== Information provided ==

(* ===== verification/BTreePage.v ===== *)
(** B-tree pages (btree.go, the page level): the 24-byte header, the packed
    cells of leaves and internal nodes, and the operations that read, insert,
    delete and split them in place.  A page that holds a list of cells is
    described by [node_holds]; every operation is specified on that list. *)

From Stdlib Require Import Strings.Byte.
From S2P Require Import Common.
From S2P Require Import Prelude.
From S2P Require Import Page.

(** ** Header *)

Module Node.
Definition PageType (d : mem) : Z := Uint16 d 0.
Definition SetPageType (d : mem) (t : Z) : mem := PutUint16 d 0 t.
Definition NumCells (d : mem) : Z := Uint16 d 2.
Definition SetNumCells (d : mem) (n : Z) : mem := PutUint16 d 2 n.
Definition NextLeafID (d : mem) : PageID := Uint64 d 4.
Definition SetNextLeafID (d : mem) (id : PageID) : mem := PutUint64 d 4 id.
Definition ParentID (d : mem) : PageID := Uint64 d 12.
Definition SetParentID (d : mem) (id : PageID) : mem := PutUint64 d 12 id.

(** Four bytes only: the setter keeps the low 32 bits of the id. *)
Definition RightmostChildID (d : mem) : PageID := Uint32 d 20.
Definition SetRightmostChildID (d : mem) (id : PageID) : mem := PutUint32 d 20 id.

Definition BTreeInit (d : mem) : mem := clear d 0 BTreeHeaderSize.
End Node.

(** [node.MemVersion++]. *)
Definition bump (p : Page) : Page :=
  mkPage (ID p) (Data p) (PinCount p) (IsDirty p) (u64 (MemVersion p + 1)).

(** ** Cells *)

(** How a kind of cell is read: the bytes that must be there before the
    lengths are read, the size of the whole cell and its contents. *)
Record Format (A : Type) := mkFormat {
  hdr : Z;
  size : mem -> Z -> Z;
  get : mem -> Z -> A
}.
Arguments mkFormat {_}.
Arguments hdr {_}.
Arguments size {_}.
Arguments get {_}.

(** Leaf: key length, value length, key, value. *)
Definition leaf_format : Format (bytes * bytes) := {|
  hdr := 4;
  size := fun d offset => 4 + Uint16 d offset + Uint16 d (offset + 2);
  get := fun d offset =>
    let kLen := Uint16 d offset in
    let vLen := Uint16 d (offset + 2) in
    (slice d (offset + 4) (offset + 4 + kLen),
     slice d (offset + 4 + kLen) (offset + 4 + kLen + vLen))
|}.

(** Internal node: key length, child to the left of the key, key. *)
Definition internal_format : Format (PageID * bytes) := {|
  hdr := 10;
  size := fun d offset => 10 + Uint16 d offset;
  get := fun d offset =>
    (Uint64 d (offset + 2), slice d (offset + 10) (offset + 10 + Uint16 d offset))
|}.

(** What the body of a cell loop does, and how the loop ends: by a [return],
    after the last cell, or at a [break] because a cell would leave the page. *)
Inductive step (S R : Type) :=
| Continue (s : S)
| Return (r : R).
Arguments Continue {_ _}.
Arguments Return {_ _}.

Inductive scanned (S R : Type) :=
| Returned (r : R)
| Finished (s : S) (offset : Z)
| Broken (s : S) (offset : Z).
Arguments Returned {_ _}.
Arguments Finished {_ _}.
Arguments Broken {_ _}.

(** The loop every operation shares: [n] cells from [offset] on, each guarded
    twice before its body runs. *)
Fixpoint scan_cells {A S R} (F : Format A) (d : mem) (body : S -> Z -> A -> step S R)
    (n : nat) (offset : Z) (s : S) : scanned S R :=
  match n with
  | O => Finished s offset
  | S n =>
      if PageSize <? offset + hdr F then Broken s offset
      else if PageSize <? offset + size F d offset then Broken s offset
      else match body s offset (get F d offset) with
           | Return r => Returned r
           | Continue s => scan_cells F d body n (offset + size F d offset) s
           end
  end.

(** The loop from the first cell over [NumCells] cells. *)
Definition scan_node {A S R} (F : Format A) (d : mem) (body : S -> Z -> A -> step S R) (s : S) :
    scanned S R :=
  scan_cells F d body (Z.to_nat (Node.NumCells d)) BTreeHeaderSize s.

(** ** Operations on one page *)

Definition skip {A} (_ : unit) (_ : Z) (_ : A) : step unit unit := Continue tt.

(** The sum wraps at 32 bits. *)
Definition IsSafeForInsert (d : mem) (requiredBytes : Z) : bool :=
  match (if Node.PageType d =? PageTypeLeaf then scan_node leaf_format d skip tt
         else scan_node internal_format d skip tt) with
  | Finished _ offset => u32 (offset + requiredBytes) <? PageSize
  | _ => false
  end.

Definition findChildInInternalNode (d : mem) (searchKey : bytes) : PageID :=
  match scan_node internal_format d (fun _ _ '(childID, cellKey) =>
          match bytes_compare searchKey cellKey with
          | Lt => Return childID
          | _ => Continue tt
          end) tt with
  | Returned childID => childID
  | _ => Node.RightmostChildID d
  end.

(** The first loop of [deleteLeafCell] has only the first of the two guards. *)
Fixpoint tail_offset (d : mem) (n : nat) (tailOffset : Z) : Z :=
  match n with
  | O => tailOffset
  | S n =>
      if PageSize <? tailOffset + 4 then tailOffset
      else tail_offset d n (tailOffset + (4 + Uint16 d tailOffset + Uint16 d (tailOffset + 2)))
  end.

Definition deleteLeafCell (p : Page) (offset cellBytes : Z) : Page * option error :=
  let d := Data p in
  let numCells := Node.NumCells d in
  let tailOffset := tail_offset d (Z.to_nat numCells) BTreeHeaderSize in
  if (tailOffset <? offset + cellBytes) || (PageSize <? tailOffset) then (p, Some ErrPageFull)
  else
    let d := move d offset (offset + cellBytes) (tailOffset - cellBytes - offset) in
    let d := clear d (tailOffset - cellBytes) tailOffset in
    (bump (set_Data p (Node.SetNumCells d (u16 (numCells - 1)))), None).

(** The first cell with the key: its offset and its size. *)
Definition find_leaf_cell (d : mem) (key : bytes) : option (Z * Z) :=
  match scan_node leaf_format d (fun _ offset '(cellKey, cellVal) =>
          if bytes_equal key cellKey
          then Return (offset, 4 + zlen cellKey + zlen cellVal) else Continue tt) tt with
  | Returned r => Some r
  | _ => None
  end.

(** The purge at the start of [insertIntoLeaf]: delete the first cell with the
    key and start over.  [Hang] is a loop that has not ended in [fuel] rounds. *)
Fixpoint purge_key (fuel : nat) (p : Page) (newKey : bytes) : result (Page * option error) :=
  match fuel with
  | O => Hang
  | S fuel =>
      match find_leaf_cell (Data p) newKey with
      | None => Ok (p, None)
      | Some (offset, cellBytes) =>
          match deleteLeafCell p offset cellBytes with
          | (p, Some err) => Ok (p, Some err)
          | (p, None) => purge_key fuel p newKey
          end
      end
  end.

(** [copy(m[dlo:dhi], m[slo:shi])]. *)
Definition moveR (m : mem) (cap dlo dhi slo shi : Z) : result mem :=
  if slice_ok cap dlo dhi && slice_ok cap slo shi
  then Ok (move m dlo slo (Z.min (dhi - dlo) (shi - slo))) else Panic.

(** Where a key belongs: the offset of the first larger key, and the offset
    after the last cell. *)
Definition find_position {A} (F : Format A) (key_of : A -> bytes) (d : mem) (newKey : bytes) :
    option Z * Z :=
  match scan_node F d (fun found offset c =>
          match found with
          | Some _ => Continue found
          | None => match bytes_compare newKey (key_of c) with
                    | Lt => Continue (Some offset)
                    | _ => Continue None
                    end
          end) None with
  | Returned r => match r : Empty_set with end
  | Finished found offset | Broken found offset => (found, offset)
  end.

(** The end of [insertIntoLeaf]: make room for the cell and write it. *)
Definition write_leaf_cell (d : mem) (insertOffset offset reqBytes : Z) (newKey newVal : bytes) :
    result mem :=
  d ← (if insertOffset <? offset
       then moveR d PageSize (u32 (insertOffset + reqBytes)) (u32 (offset + reqBytes))
              insertOffset offset
       else Ok d);
  d ← storeR d PageSize insertOffset (insertOffset + 2) (le_bytes 2 (zlen newKey));
  d ← storeR d PageSize (insertOffset + 2) (insertOffset + 4) (le_bytes 2 (zlen newVal));
  let keyStart := insertOffset + 4 in
  let valStart := u32 (keyStart + u32 (zlen newKey)) in
  d ← storeR d PageSize keyStart valStart newKey;
  storeR d PageSize valStart (u32 (valStart + u32 (zlen newVal))) newVal.

Definition insertIntoLeaf (p : Page) (newKey newVal : bytes) : result (Page * option error) :=
  let reqBytes := u32 (4 + zlen newKey + zlen newVal) in
  '(p, err) ← purge_key (S (Z.to_nat (Node.NumCells (Data p)))) p newKey;
  match err with
  | Some err => Ok (p, Some err)
  | None =>
    let d := Data p in
    if negb (IsSafeForInsert d reqBytes) then Ok (p, Some ErrPageFull)
    else
      let numCells := Node.NumCells d in
      let '(found, offset) := find_position leaf_format fst d newKey in
      let insertOffset := default offset found in
      if PageSize <? u32 (insertOffset + reqBytes) then Ok (p, Some ErrPageFull)
      else
        d ← write_leaf_cell d insertOffset offset reqBytes newKey newVal;
        Ok (bump (set_Data p (Node.SetNumCells d (u16 (numCells + 1)))), None)
  end.

(** Make room in front of a larger key and redirect that key's cell to the new
    child; without a larger key the new child becomes the rightmost one. *)
Definition shift_internal_cells (d : mem) (found : option Z) (offset reqBytes : Z)
    (rightChildID : PageID) : result mem :=
  match found with
  | None => Ok (Node.SetRightmostChildID d rightChildID)
  | Some insertOffset =>
      if u32 (offset + reqBytes) <=? PageSize
      then
        d ← moveR d PageSize (u32 (insertOffset + reqBytes)) (u32 (offset + reqBytes))
              insertOffset offset;
        storeR d PageSize (u32 (insertOffset + reqBytes + 2)) (u32 (insertOffset + reqBytes + 10))
          (le_bytes 8 rightChildID)
      else Ok d
  end.

Definition write_internal_cell (d : mem) (insertOffset : Z) (pivotKey : bytes) (leftChildID : PageID) :
    result mem :=
  d ← storeR d PageSize insertOffset (insertOffset + 2) (le_bytes 2 (zlen pivotKey));
  d ← storeR d PageSize (insertOffset + 2) (insertOffset + 10) (le_bytes 8 leftChildID);
  storeR d PageSize (insertOffset + 10) (u32 (insertOffset + 10 + u32 (zlen pivotKey))) pivotKey.

Definition insertIntoInternal (p : Page) (pivotKey : bytes) (leftChildID rightChildID : PageID) :
    result (Page * option error) :=
  let d := Data p in
  let reqBytes := u32 (10 + zlen pivotKey) in
  if negb (IsSafeForInsert d reqBytes) then Ok (p, Some ErrPageFull)
  else
    let numCells := Node.NumCells d in
    let '(found, offset) := find_position internal_format snd d pivotKey in
    let insertOffset := default offset found in
    d ← shift_internal_cells d found offset reqBytes rightChildID;
    if u32 (insertOffset + reqBytes) <=? PageSize
    then
      d ← write_internal_cell d insertOffset pivotKey leftChildID;
      Ok (bump (set_Data p (Node.SetNumCells d (u16 (numCells + 1)))), None)
    else Ok (set_Data p d, None).

(** ** Splitting a page *)

(** The loop that looks for cell [midPoint]: the offset it stops at and, when
    the cell is there, the cell. *)
Definition find_mid {A} (F : Format A) (d : mem) (midPoint : Z) : Z * option A :=
  match scan_node F d (fun i offset c =>
          if i =? midPoint then Return (offset, c) else Continue (i + 1)) 0 with
  | Returned (offset, c) => (offset, Some c)
  | Finished _ offset | Broken _ offset => (offset, None)
  end.

(** [copy(newNode.Data[BTreeHeaderSize:], node.Data[from:PageSize])]. *)
Definition copy_tail (newData d : mem) (from : Z) : mem :=
  let bytesToMove := PageSize - from in
  if (0 <? bytesToMove) && (from + bytesToMove <=? PageSize)
  then store newData BTreeHeaderSize
         (take (Z.to_nat (PageSize - BTreeHeaderSize)) (slice d from (from + bytesToMove)))
  else newData.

===

* Task instructions *
Your answer should consist of the lines above that hold the word "after", copied exactly.

* Reply *
    after the last cell, or at a [break] because a cell would leave the page. *)
    after the last cell. *)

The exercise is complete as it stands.